(** A trial that starts like [Sample.with_tag] and goes on differently. *)
Definition with_tag_capped_later : with_tag_world :=
  {| ww_repetition := fun i => match i with
                               | O => Sample.all_found
                               | _ => Sample.capped
                               end;
     ww_quit := Done tt |}.

(** A trial at whose end [quit] raises. *)
Definition with_tag_quit_fails : with_tag_world :=
  {| ww_repetition := fun _ => Sample.all_found;
     ww_quit := Fails DrvOther |}.

Definition head : node := Tag "head" ∅ [Tag "title" ∅ [Text "t"]].

Definition body : node :=
  Tag "body" ∅
    [Tag "p" ∅ [Text "a"]; Tag "p" ∅ [Text "b"]; Tag "p" ∅ [Text "c"];
     Tag "script" {[ "src" := "http://cdn.example/preload.js" ]} []].

(** A site that runs both trials to their end, and one that does not. *)
Definition sound_site : site_world :=
  {| sw_with_tag := Sample.with_tag; sw_without_tag := Sample.without_tag |}.

Definition failing_site : site_world :=
  {| sw_with_tag := with_tag_quit_fails; sw_without_tag := Sample.without_tag |}.

(** A site stored with five scans: no repetition is left. *)
Definition idle_site : site_config :=
  {| script := "inject()"; scans_number := 0; geo := "us";
     is_layer_active := true |}.

Definition idle_configuration : gmap string site_config :=
  {[ Sample.website := idle_site ]}.

Definition idle_dict : site_result :=
  {| sr_preload := []; sr_without_tag := []; sr_990 := []; sr_with_tag := [];
     sr_position := PosBool true; sr_layer := []; sr_unit := [];
     sr_stats := ∅ |}.

Definition idle_results : gmap string (option site_result) :=
  {[ Sample.website := Some idle_dict ]}.

Definition other_website : string := "http://other.example/".

(** Results in which one site has failed. *)
Definition results_with_failed_site : gmap string (option site_result) :=
  {[ Sample.website := Some (Sample.site_dict Sample.same_unit_twice);
     other_website := None ]}.

(** Two rows for the same page. *)
Definition rows_with_update : list db_row :=
  [{| website_page := Sample.website; website_tag := "old()";
      row_scans_number := 6; row_geo := "us"; is_layer := false |};
   {| website_page := Sample.website; website_tag := "inject()";
      row_scans_number := 7; row_geo := "us"; is_layer := true |}].

Definition files : store_world :=
  {| create_name := Some "results.csv"; open_output := Ok tt |}.

Definition nothing_reported : report := {| csv_rows := None; mailed := [] |}.

Definition start : run :=
  {| run_calls := []; run_results := ∅; run_report := nothing_reported |}.
End Scenario.

(** ** The aggregation in binary64

    Where the outcome depends on the last bit of a [float], the exact
    rationals above say too much.  A binary64 number is a rational, and
    Python's [+] and [/] on floats return the exact result rounded to the
    nearest binary64 number (IEEE 754; results out of range, which clock
    differences do not reach, are left aside).  The definitions of this
    section take that rounding as [round]. *)

Section Binary64.
Variable round : Q -> Q.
━━━━━━━━
**INSTRUCTIONS TO FOLLOW**
From the first line of the listing above to the line with "ww_quit := Fails", please transcribe each line exactly, both ends included, and nothing beyond that.

**WRITTEN SOLUTION**
(** A trial that starts like [Sample.with_tag] and goes on differently. *)
Definition with_tag_capped_later : with_tag_world :=
  {| ww_repetition := fun i => match i with
                               | O => Sample.all_found
                               | _ => Sample.capped
                               end;
     ww_quit := Done tt |}.

(** A trial at whose end [quit] raises. *)
Definition with_tag_quit_fails : with_tag_world :=
  {| ww_repetition := fun _ => Sample.all_found;
     ww_quit := Fails DrvOther |}.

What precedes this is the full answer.